TASK GOAL = Using the listing below, print exactly everything from the line with "- exists p, outs." down to the line with "inv_res E. erewrite IH, Hf; done.", both included, and nothing more.

DATASET RECORDS =
Lemma item_query_rows T ts items asked t j : (∀ name full, T !! name = Some full → batch_ok full) → Forall2 item_means items asked →
  (∀ it p, asks items it p → asked_ok T ts it p) → item_rows T ts items t j ↔ query_rows T ts asked t j.
Proof.
  intros HT Hm Hok. unfold item_rows, query_rows. split.
  - intros (it & p & Hp & Hrow). pose proof Hp as [Hit _]. apply list_elem_of_lookup in Hit as [k Hk]. destruct (Forall2_lookup_l _ _ _ _ _ Hm Hk) as (a & Ha & Hia).
    pose proof (item_asks_for T ts items it a) as Hia'. pose proof Hia as (Et & Er & _). pose proof (list_elem_of_lookup_2 _ _ _ Hk) as Hit. rewrite <-?Et, <-?Er in *.
    destruct Hrow as [[Ht Hj]|(s & Hs & Ho & (i & Hi & Hj)%rel_rows_point)]; exists a.
    + exists j. split; [by eapply list_elem_of_lookup_2|]. split; [apply Hia'; eauto|]. left. by rewrite <-Et.
    + exists i. split; [by eapply list_elem_of_lookup_2|]. split; [apply Hia'; eauto|]. right. exists s. by rewrite <-Et, <-Er.
  - intros (a & i & Ha & Hi & Hrow). apply list_elem_of_lookup in Ha as [k Hk]. destruct (Forall2_lookup_r _ _ _ _ _ Hm Hk) as (it & Hit & Hia).
    apply (item_asks_for T ts items it a) in Hi as (p & Hp & Hi); [|done|done|by eapply list_elem_of_lookup_2|eauto]. destruct Hia as (Et & Er & _). exists it, p. split; [done|].
    rewrite <-Et, <-Er in Hrow. destruct Hrow as [[Ht ->]|(s & Hs & Ho & Hj)]; [by left|]. right. exists s. do 2 (split; [done|]). eapply rel_rows_mono; [|exact Hj]. set_solver.
Qed.
End means.

Section execute.
Context {PL : Polars} {PLL : PolarsLaws}.

Lemma compile_plan_rows q T chunk ts ps items : NoDup (names ts) → Forall (λ t, t ∈ names ts) ps.*1 → Forall (item_ok ts) items →
  chunk_ok chunk T → (∀ name full, T !! name = Some full → name ∈ names ts) → integrity T ts → (∀ it p, asks items it p → asked_ok T ts it p) →
  ∃ p outs, compile_plan q ts ps items = Ok p ∧ plan_select p chunk = Ok outs ∧ length outs = length ts ∧
    ∀ t o z, get_index ts t = Ok o → listed outs o z ↔ ∃ j, z = Z.of_nat j ∧ item_rows T ts items t j.
Proof.
  intros Hn Hp Hi Hc HT Hint Hask. destruct (compile_builder_holds q ts ps items Hn Hp Hi) as (b & Eb & Hh). destruct (holds_wf ts items b Hn Hi Hh) as [Hw Htree].
  pose proof (hd_tables _ _ _ Hh) as Ht. destruct (plan_execution_spec T chunk b) as (p & outs & Ep & Es & Hl & Hrows).
  - done.
  - split; [done|by rewrite Ht| |].
    + intros s Hs. destruct (scan_item ts items b Hh s Hs) as (it & pr & Hip & Hsc). destruct (Hask it pr) as [Hok _]; [by apply elem_compiled|].
      destruct Hsc as (Et & Epr & _). unfold scan_pred_ok in *. cbn in *. by rewrite Et, Epr.
    + intros rel Hrel. destruct (hd_relations _ _ _ Hh rel Hrel) as ([it pr] & st & Hip & Hst & ->). destruct (Hask it pr) as [_ Hok]; [by apply elem_compiled|]. by apply Hok.
  - by rewrite Ht.
  - done.
  - exists p, outs. unfold compile_plan. rewrite Eb. cbn [mbind res_bind]. split; [done|]. split; [done|]. split.
    + rewrite Hl. pose proof (f_equal length (hd_outputs _ _ _ Hh)) as E. unfold names in E. by rewrite !length_fmap in E.
    + intros t o z Ho. rewrite Hrows. setoid_rewrite (holds_rows ts items b Hn Hi Hh T t); done.
Qed.
End execute.

(** ** The blocks a plan is about *)

Definition plan_blocks (b : PlanBuilder) : bool * option string * option Z * option Z :=
  (include_all_blocks b, parent_block_hash b, first_block b, last_block b).
Definition keeps_blocks (b : PlanBuilder) (r : res PlanBuilder) : Prop := ∀ b', r = Ok b' → plan_blocks b' = plan_blocks b.

Lemma fold_res_keeps {A B C} (P : A → C) (f : A → B → res A) l : (∀ a x a', f a x = Ok a' → P a' = P a) → ∀ a a', fold_res f l a = Ok a' → P a' = P a.
Proof.
  intros Hf. induction l as [|x l IH]; intros a a' E; cbn [fold_res] in E; [by injection E as <-|].
  inv_res E. erewrite IH, Hf; done.
Qed.

Lemma set_projection_blocks b t e : keeps_blocks b (set_projection b t e).
Proof. intros b' E. unfold set_projection in E. by inv_res E. Qed.

Lemma scan_mut_blocks sb f sb' : scan_mut sb f = Ok sb' → plan_blocks sb'.1 = plan_blocks sb.1.
Proof. intros E. unfold scan_mut in E. by inv_res E. Qed.

Lemma push_rel_blocks sb rel sb' : push_rel sb rel = Ok sb' → plan_blocks sb'.1 = plan_blocks sb.1.
Proof. intros E. unfold push_rel in E. apply scan_mut_blocks in E. rewrite E. cbn [fst]. unfold add_rel. by destruct (list_find _ _) as [[? ?]|]. Qed.

Lemma apply_step_blocks sb st sb' : apply_step sb st = Ok sb' → plan_blocks sb'.1 = plan_blocks sb.1.
Proof.
  destruct st; intros E; cbn [apply_step] in E; unfold scan_join, include_children, include_parents, include_foreign_children, include_foreign_parents in E;
    inv_res E; eapply push_rel_blocks; eassumption.
Qed.

Lemma compile_item_blocks b it : keeps_blocks b (compile_item b it).
Proof.
  intros b' E. unfold compile_item in E. apply bind_Ok in E as (p & _ & E). destruct (is_never p); [by injection E as <-|].
  apply bind_Ok in E as (sb & Es & E). apply bind_Ok in E as (sb1 & Ep & E). apply bind_Ok in E as (sb2 & Ef & E). injection E as <-.
  rewrite (fold_res_keeps (λ sb, plan_blocks sb.1) _ _ apply_step_blocks _ _ Ef).
  transitivity (plan_blocks sb.1); [|unfold add_scan in Es; by inv_res Es].
  destruct (pb_build p); [by eapply scan_mut_blocks|by injection Ep as <-].
Qed.

Lemma compile_builder_blocks q ts ps items b : compile_builder q ts ps items = Ok b →
  plan_blocks b = (qb_include_all_blocks q, qb_parent_block_hash q, Some (qb_from_block q), qb_to_block q).
Proof.
  intros E. unfold compile_builder in E. apply bind_Ok in E as (b1 & E1 & E). rewrite (fold_res_keeps plan_blocks _ _ compile_item_blocks _ _ E).
  by rewrite (fold_res_keeps plan_blocks _ _ (λ b oe b', set_projection_blocks b oe.1 oe.2 b') _ _ E1).
Qed.

Lemma simplify_blocks b : keeps_blocks b (simplify b).
Proof.
  intros b' E. unfold simplify in E. destruct (forallb _ _); [by injection E as <-|]. apply bind_Ok in E as ([F R] & _ & E).
  apply bind_Ok in E as (m & _ & E). apply bind_Ok in E as (R' & _ & E). apply bind_Ok in E as (b1 & Er & E). unfold remove_relations in Er. inv_res Er. by inv_res E.
Qed.

Lemma plan_build_blocks b : keeps_blocks b (plan_build b).
Proof.
  intros p E. unfold plan_build in E. apply bind_Ok in E as (b' & Es & E). rewrite <-(simplify_blocks b b' Es). unfold set_output_weights in E. by inv_res E.
Qed.

Lemma compile_plan_wf q ts ps items : NoDup (names ts) → Forall (λ t, t ∈ names ts) ps.*1 → Forall (item_ok ts) items →
  ∃ p, compile_plan q ts ps items = Ok p ∧ plan_wf p ∧ plan_tables p = ts ∧
    plan_blocks p = (qb_include_all_blocks q, qb_parent_block_hash q, Some (qb_from_block q), qb_to_block q).
Proof.
  intros Hn Hp Hi. destruct (compile_builder_holds q ts ps items Hn Hp Hi) as (b & Eb & Hh). destruct (holds_wf ts items b Hn Hi Hh) as [Hw _].
  unfold compile_plan. rewrite Eb. cbn [mbind res_bind]. destruct (plan_build_wf b Hw) as (p & E & Hwp & Et). exists p. rewrite Et. split; [done|]. split; [done|].
  split; [apply Hh|]. by rewrite (plan_build_blocks b p E), (compile_builder_blocks q ts ps items b Eb).
Qed.

(** ** The networks *)

Section networks.
Context {QD : QueryDeps}.

Definition query_tables (q : Query) : res TableSet :=
  match q with
  | Bitcoin _ => bitcoin_TABLES
  | Eth _ => eth_TABLES
  | Solana _ => solana_TABLES
  | Substrate _ => substrate_TABLES
  | Fuel _ => fuel_TABLES
  | HyperliquidFills _ => fills_TABLES
  | HyperliquidReplicaCmds _ => replica_TABLES
  | Tron _ => tron_TABLES
  end.
Definition query_projections (q : Query) : list (Name * Exp) :=
  match q with
  | Bitcoin q => bitcoin_projections q
  | Eth q => eth_projections q
  | Solana q => solana_projections q
  | Substrate q => substrate_projections q
  | Fuel q => fuel_projections q
  | HyperliquidFills q => fills_projections q
  | HyperliquidReplicaCmds q => replica_projections q
  | Tron q => tron_projections q
  end.
Lemma query_compile_eq q : query_compile q = (ts ← query_tables q; compile_plan (query_base q) ts (query_projections q) (query_items q)).
Proof.
  destruct q; cbn [query_compile query_tables query_base query_projections query_items];
    unfold bitcoin_compile, eth_compile, solana_compile, substrate_compile, fuel_compile, fills_compile, replica_compile, tron_compile; reflexivity.
Qed.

ANSWER AREA =
  - exists p, outs. unfold compile_plan. rewrite Eb. cbn [mbind res_bind]. split; [done|]. split; [done|]. split.
    + rewrite Hl. pose proof (f_equal length (hd_outputs _ _ _ Hh)) as E. unfold names in E. by rewrite !length_fmap in E.
    + intros t o z Ho. rewrite Hrows. setoid_rewrite (holds_rows ts items b Hn Hi Hh T t); done.
Qed.
End execute.

(** ** The blocks a plan is about *)

Definition plan_blocks (b : PlanBuilder) : bool * option string * option Z * option Z :=
  (include_all_blocks b, parent_block_hash b, first_block b, last_block b).
Definition keeps_blocks (b : PlanBuilder) (r : res PlanBuilder) : Prop := ∀ b', r = Ok b' → plan_blocks b' = plan_blocks b.

Lemma fold_res_keeps {A B C} (P : A → C) (f : A → B → res A) l : (∀ a x a', f a x = Ok a' → P a' = P a) → ∀ a a', fold_res f l a = Ok a' → P a' = P a.
Proof.
  intros Hf. induction l as [|x l IH]; intros a a' E; cbn [fold_res] in E; [by injection E as <-|].
  inv_res E. erewrite IH, Hf; done.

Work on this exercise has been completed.